“For me, it’s too late but for the people who are to be diagnosed in future, it’s not.”

 

By Andrew Goyvaerts

When I first heard of Truvada being use as PrEP, it must be admitted that a little part of me recoiled in terror. What about resistant strains, what about other sexually transmitted infections I thought, but the focus here is the fight against HIV, not other STI’s.

When I broke the concept down in my mind it occurred to me how anyone using PrEP would merely be seeking to protect their health, and protect themselves from unfavourable consequences that arise after having unprotected sex, or after traditional methods, such as condoms, fail. This subsequently lead me to form the opinion that the concept behind PrEP is the same concept behind contraceptive methods such as the pill or implant, both of which, and others, are available on the NHS, as they should be.

The contraceptive and preventative concept both being the same and aimed at addressing the unfavourable consequences of sex made me sure it would not be long before decision makers within the health services would realise the same thing and make PrEP available, however, this week the NHS made crystal clear that they do not currently hold this view.

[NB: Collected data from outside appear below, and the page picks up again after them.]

(** A loop whose every step serves its prompt and adds what is kept of the
    outcome. *)
Lemma asset_loop_kept (step : sys W * list asset → value → sys W * list asset)
    (serve : value → W → W * result value) (keep : value → result value → option asset) :
  (∀ acc p, world (step acc p).1 = (serve p (world acc.1)).1
            ∧ (step acc p).2
              = acc.2 ++ option_list (keep p (serve p (world acc.1)).2)) →
  ∀ (l : list value) acc,
    world (foldl step acc l).1 = world_after serve l (world acc.1)
    ∧ (foldl step acc l).2 = acc.2 ++ kept serve keep l (world acc.1).
Proof.
  intros Hstep l. induction l as [|p l IH]; intros acc.
  { cbn. by rewrite app_nil_r. }
  cbn [foldl world_after]. destruct (IH (step acc p)) as [Hworld Hassets].
  destruct (Hstep acc p) as [Hw Ha]. rewrite Hworld, Hassets, Hw, Ha, <- app_assoc.
  split; [done|]. f_equal. unfold kept.
  cbn [outcomes zip zip_with omap list_omap fst snd].
  by destruct (keep p (serve p (world acc.1)).2).
Qed.

Lemma image_step_kept guidelines (acc : sys W * list asset) p :
  let serve p :=
    generateImage E (get_opt (lit "prompt") p) (get_opt (lit "visualStyle") guidelines)
      (str "professional") in
  world (image_step E guidelines acc p).1 = (serve p (world acc.1)).1
  ∧ (image_step E guidelines acc p).2
    = acc.2 ++ option_list (generated_asset Image (image_metadata guidelines) p
                              (serve p (world acc.1)).2).
Proof.
  destruct acc as [o assets]. cbv zeta. unfold image_step, perform. cbn [fst snd].
  destruct (generateImage E _ _ _ (world o)) as [w1 [image|]]; cbn [fst snd generated_asset];
    [destruct (truthy image)|]; cbn [fst snd world option_list];
    by rewrite ?app_nil_r.
Qed.

Lemma animation_step_kept guidelines (acc : sys W * list asset) p :
  let serve p :=
    generateVideo E (get_opt (lit "prompt") p) (get_opt (lit "animationStyle") guidelines) in
  world (animation_step E guidelines acc p).1 = (serve p (world acc.1)).1
  ∧ (animation_step E guidelines acc p).2
    = acc.2 ++ option_list (generated_asset Animation (animation_metadata guidelines) p
                              (serve p (world acc.1)).2).
Proof.
  destruct acc as [o assets]. cbv zeta. unfold animation_step, perform. cbn [fst snd].
  destruct (generateVideo E _ _ (world o)) as [w1 [animation|]];
    cbn [fst snd generated_asset];
    [destruct (truthy animation)|]; cbn [fst snd world option_list];
    by rewrite ?app_nil_r.
Qed.

(** X19. The assets of a script run.  The image generator is called for
    each of the first two image prompts and then the video generator for the
    first animation prompt, whatever the outcomes of the calls before.  The
    assets are first the images, then the animations: exactly one asset for
    each of these prompts whose generation returned a result (a truthy one),
    in the order of the prompts, made of the [url] of that result, the prompt
    object and the style metadata; a prompt whose generation fails or yields
    nothing is passed over, and it costs neither the assets before it nor
    those of the prompts after it. *)
Theorem assets_follow_capped_prompts (mp : media_prompts) (o : sys W) :
  let guidelines := craftGuidelines mp in
  let image_of p :=
    generateImage E (get_opt (lit "prompt") p) (get_opt (lit "visualStyle") guidelines)
      (str "professional") in
  let video_of p :=
    generateVideo E (get_opt (lit "prompt") p) (get_opt (lit "animationStyle") guidelines) in
  let first_images := take 2 (images (visualPrompts mp)) in
  let first_animations := take 1 (animations (visualPrompts mp)) in
  ∃ imgs anims,
    (generate_assets E mp o).2 = imgs ++ anims
    ∧ Forall (λ a, kind a = Image) imgs
    ∧ Forall (λ a, kind a = Animation) anims
    ∧ (StorageService.prompt <$> imgs) `sublist_of` take 2 (images (visualPrompts mp))
    ∧ (StorageService.prompt <$> anims) `sublist_of` take 1 (animations (visualPrompts mp))
    ∧ imgs
      = kept image_of (generated_asset Image (image_metadata guidelines)) first_images
          (world o)
    ∧ anims
      = kept video_of (generated_asset Animation (animation_metadata guidelines))
          first_animations (world_after image_of first_images (world o))
    ∧ calls (generate_assets E mp o).1
      = calls o ++ (image_call guidelines <$> first_images)
        ++ (video_call guidelines <$> first_animations).
Proof.
  cbv zeta. pose proof (generate_assets_spec mp o) as [Hcalls _].
  unfold generate_assets in *.
  destruct (asset_loop_prompts Image _ (image_step_asset (craftGuidelines mp))
              (take 2 (images (visualPrompts mp))) (o, []))
    as (imgs & Himgs & Hk1 & Hs1).
  destruct (asset_loop_prompts Animation _ (animation_step_asset (craftGuidelines mp))
              (take 1 (animations (visualPrompts mp)))
              (foldl (image_step E (craftGuidelines mp)) (o, [])
                 (take 2 (images (visualPrompts mp)))))
    as (anims & Hanims & Hk2 & Hs2).
  destruct (asset_loop_kept _ _ _ (image_step_kept (craftGuidelines mp))
              (take 2 (images (visualPrompts mp))) (o, [])) as [Hw1 Hkept1].
  destruct (asset_loop_kept _ _ _ (animation_step_kept (craftGuidelines mp))
              (take 1 (animations (visualPrompts mp)))
              (foldl (image_step E (craftGuidelines mp)) (o, [])
                 (take 2 (images (visualPrompts mp))))) as [_ Hkept2].
  rewrite Hw1 in Hkept2. cbn [fst snd] in Hw1, Hkept1, Himgs.
  rewrite Himgs in Hkept1. apply app_inv_head in Hkept1.
  rewrite Hanims in Hkept2. apply app_inv_head in Hkept2.
  exists imgs, anims. rewrite Hanims, Himgs. done.
Qed.

(** X30. Research for a brand record without a name cannot be used either:
    the research request succeeds, but the session id it returns is the
    [name] of the record, which is not truthy, and a script request with that
    session id is turned down with [Missing required fields], whatever else
    it carries. *)
Theorem nameless_brand_gets_no_script body (s s1 : server W) brand research key metadata
    fields :
  get (lit "brandInfo") body = Some (VObj brand) →
  truthy (get_opt (lit "name") (VObj brand)) = false →
  post_research E body s = (s1, ResearchDone research key metadata) →
  get_opt (lit "sessionId") (VObj fields) = key →
  key = get_opt (lit "name") (VObj brand)
  ∧ post_script E (VObj fields) s1 = (s1, BadRequest (lit "Missing required fields")).
Proof.
  intros Hbrand Hname Hrun Hsession.
  unfold post_research in Hrun. rewrite Hbrand in Hrun. cbn [truthy negb] in Hrun.
  rewrite researchKey_structured in Hrun.
  destruct (ScriptGenerator.generateBrandResearch _ _ _ _ _ _ _) as [o1 [result|]];
    [|done].
  injection Hrun as <- <- <- <-. split; [done|].
  unfold post_script.
  change (get (lit "sessionId") (VObj fields))
    with (Some (get_opt (lit "sessionId") (VObj fields))).
  cbv beta iota. by rewrite Hsession, Hname.
Qed.

End ServerFacts.

(** ** The media handler *)

Section MediaHandlerFacts.

Import MediaPromptGenerator Server.

Context {W : Type}.
Variable generateImage : value → value → value → value → W → W * result value.
Variable generateVideo : value → W → W * result value.
Variable toISOString : W → value.

Local Abbreviation media_images := (Server.media_images generateImage generateVideo).
Local Abbreviation post_media := (Server.post_media generateImage generateVideo toISOString).
Local Abbreviation media_answer := (Server.media_answer toISOString).

Lemma media_images_spec params (prompts : list value) (run : media_run) :
  Forall (λ p, get (lit "prompt") p ≠ None) prompts →
  (media_images params prompts run).2 = Ok ()
  ∧ requested (media_images params prompts run).1
    = requested run ++ (image_request params <$> prompts)
  ∧ ∃ new,
      assets_so_far (media_images params prompts run).1 = assets_so_far run ++ new
      ∧ (length new ≤ length prompts)%nat
      ∧ ((∀ p st m sp w, ∃ e, (generateImage p st m sp w).2 = Throw e) → new = []).
Proof.
  intros Hprompts. revert run.
  induction Hprompts as [|p prompts Hp _ IH]; intros run.
  { cbn. rewrite app_nil_r. split; [done|]. split; [done|]. exists [].
    rewrite app_nil_r. split; [done|]. split; [cbn; lia|done]. }
  cbn [Server.media_images]. unfold read.
  destruct (get (lit "prompt") p) as [text|] eqn:Hget; [|done].
  destruct (perform_generation generateImage generateVideo (image_request params p)
              (media_world run)) as [w1 r] eqn:Hgen.
  match goal with
  | |- context [Server.media_images _ _ _ _ ?next] => set (run1 := next)
  end.
  destruct (IH run1) as (Hok & Hreq & new & Hnew & Hlen & Hfail).
  split; [done|]. split.
  { rewrite Hreq. subst run1. cbn [requested fmap list_fmap]. by rewrite <- app_assoc. }
  destruct r as [imageUrl|error].
  - eexists (_ :: new). split.
    + rewrite Hnew. subst run1. cbn [assets_so_far]. by rewrite <- app_assoc.
    + split; [cbn [length]; lia|].
      intros Hall. unfold perform_generation, image_request in Hgen.
      match type of Hgen with
      | generateImage ?a ?b ?c ?d ?w = _ => destruct (Hall a b c d w) as [e He]
      end.
      rewrite Hgen in He. done.
  - exists new. split; [by rewrite Hnew|]. split; [cbn [length]; lia|done].
Qed.

(** What the loop has recorded: what is kept of the generations. *)
Lemma media_images_kept params (prompts : list value) (run : media_run) :
  Forall (λ p, get (lit "prompt") p ≠ None) prompts →
  assets_so_far (media_images params prompts run).1
  = assets_so_far run
    ++ kept (λ p, perform_generation generateImage generateVideo (image_request params p))
         generated_image prompts (media_world run).
Proof.
  intros Hprompts. revert run.
  induction Hprompts as [|p prompts Hp _ IH]; intros run.
  { cbn. by rewrite app_nil_r. }
  cbn [Server.media_images]. unfold read.
  destruct (get (lit "prompt") p) as [text|] eqn:Hget; [|done].
  unfold kept. cbn [outcomes zip zip_with omap list_omap fst snd].
  destruct (perform_generation generateImage generateVideo (image_request params p)
              (media_world run)) as [w1 r] eqn:Hgen.
  rewrite IH. cbn [assets_so_far media_world fst snd]. unfold kept.
  destruct r as [imageUrl|error]; cbn [generated_image]; [|done].
  by rewrite <- app_assoc.
Qed.

Lemma kept_images_succeeded (serve : value → W → W * result value) prompts (w : W) :
  kept serve generated_image prompts w ≠ [] ↔ Exists succeeded (outcomes serve prompts w).
Proof.
  revert w. induction prompts as [|p prompts IH]; intros w.
  { cbn. split; [done|]. intros H. by apply Exists_nil in H. }
  unfold kept in *. cbn [outcomes zip zip_with omap list_omap fst snd].
  rewrite Exists_cons. destruct (serve p w) as [w1 [v|e]]; cbn [fst snd generated_image].
  - split; [|done]. intros _. left. by exists v.
  - rewrite IH. split; [by right|]. by intros [[v [=]]|H].
Qed.

(** X25. An image request to [POST /generate/media] serves every prompt:
    when the prompts are an array none of whose entries is [null], the image
    generator is asked once for each of them, in their order and however many
    there are, a failed generation not keeping the later ones from being
    tried.  The images recorded are exactly those of the generations that
    succeeded, in the order of the prompts, each with the result of the
    generator and its prompt object.  The answer is a success exactly when an
    image was generated, and then it lists these images, with
    [totalGenerated] their number, no more than there are prompts; when none
    was, and so when every generation fails, it is the internal error [No
    assets were generated successfully]. *)
Theorem media_request_serves_every_prompt body params prompts (w : W) :
  get (lit "type") body = Some (str "image") →
  get_opt (lit "params") body = params →
  get_opt (lit "prompts") params = VArr prompts →
  Forall (λ p, get (lit "prompt") p ≠ None) prompts →
  let run := post_media body w in
  let serve p := perform_generation generateImage generateVideo (image_request params p) in
  requested run.1 = image_request params <$> prompts
  ∧ match run.2 with
    | MediaGenerated assets metadata =>
        assets = assets_so_far run.1 ∧ assets ≠ []
        ∧ (length assets ≤ length prompts)%nat
        ∧ get (lit "totalGenerated") metadata = Some (VNum (Z.of_nat (length assets)))
    | MediaFailure None => assets_so_far run.1 = []
    | _ => False
    end
  ∧ ((∀ p st m sp w0, ∃ e, (generateImage p st m sp w0).2 = Throw e) →
     run.2 = MediaFailure None)
  ∧ assets_so_far run.1 = kept serve generated_image prompts w
  ∧ (media_status run.2 = 200 ↔ Exists succeeded (outcomes serve prompts w))
  ∧ (Exists succeeded (outcomes serve prompts w) →
     ∃ metadata,
       run.2 = MediaGenerated (kept serve generated_image prompts w) metadata).
Proof.
  intros Htype Hparams Hprompts Hall. cbv zeta. unfold Server.post_media.
  rewrite Htype, Hparams, Hprompts.
  assert (truthy params = true) as -> by (by destruct params).
  change (truthy (str "image")) with true.
  change (is_str (lit "image") (str "image")) with true. cbn [negb orb].
  match goal with
  | |- context [Server.media_images _ _ _ _ ?start] => set (run0 := start)
  end.
  destruct (media_images_spec params prompts run0 Hall)
    as (Hok & Hreq & new & Hnew & Hlen & Hfail).
  pose proof (media_images_kept params prompts run0 Hall) as Hkept.
  pose proof (kept_images_succeeded
                (λ p, perform_generation generateImage generateVideo (image_request params p))
                prompts w) as Hsome.
  destruct (media_images params prompts run0) as [run r]. cbn [fst snd] in *.
  subst r. cbn [fst snd]. split; [done|].
  rewrite Hnew in Hkept. apply app_inv_head in Hkept. subst new.
  unfold Server.media_answer. rewrite Hnew. cbn [assets_so_far run0 app media_world] in *.
  split; [|split; [|split; [|split]]].
  - by destruct (kept _ _ _ _).
  - intros Hnone. by rewrite (Hfail Hnone).
  - done.
  - rewrite <- Hsome. by destruct (kept _ _ _ _).
  - rewrite <- Hsome. destruct (kept _ _ _ _); [done|]. intros _. by eexists.
Qed.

So how do we interpret this? Are we to take it that the responsibility of our national health service concerning preventative measures and sex stops at birth control?

Stop the population growing while standing by with the ability to prevent the acquiring of a chronic illness, is a very strange message to send out. For me, it feels like a line is being established that distinguishes between the type of preventative measures the NHS are willing to provide concerning sex, with most of them benefiting heterosexual activities. While PrEP will protect everyone, gay, straight, bisexual, there is no denying the additional benefit it will be for men who have sex with men.

Had this treatment been available in the past there is no doubt in my mind I would have sought it out. For me, it’s too late but for the people who are to be diagnosed in future, anyone of whom could be a friend, brother, sister, uncle or niece of those who fail to make PrEP available, it’s not.

I won’t waste time going into the facts behind PrEP, they’re out there, the NHS have seen them so it would be a waste of time for me to do so, instead as someone who has what this is trying to prevent I implore upon executives within the NHS to do the right thing, just think about it, you could actually get into bed in a few years time and before going to sleep, say to yourself, I helped save thousands of people from acquiring HIV. What an amazing feeling that would be to have and legacy to leave behind.

I’m not going to diminish my life by saying living with HIV is this, that or the other in the hope that it will strike some human cord within you, I’m quite happy in my life, fairly healthy (I have another chronic condition which in truth can cause more issues for me than HIV has), but it is still not a situation I would wish anyone to be in. The treatment we have today is amazing but its not a cure and until there is one, this diagnosis stays with me and at times, it can be a lot to carry.

Be the person who ends this, for the love of god it’s been over thirty years, enough is enough.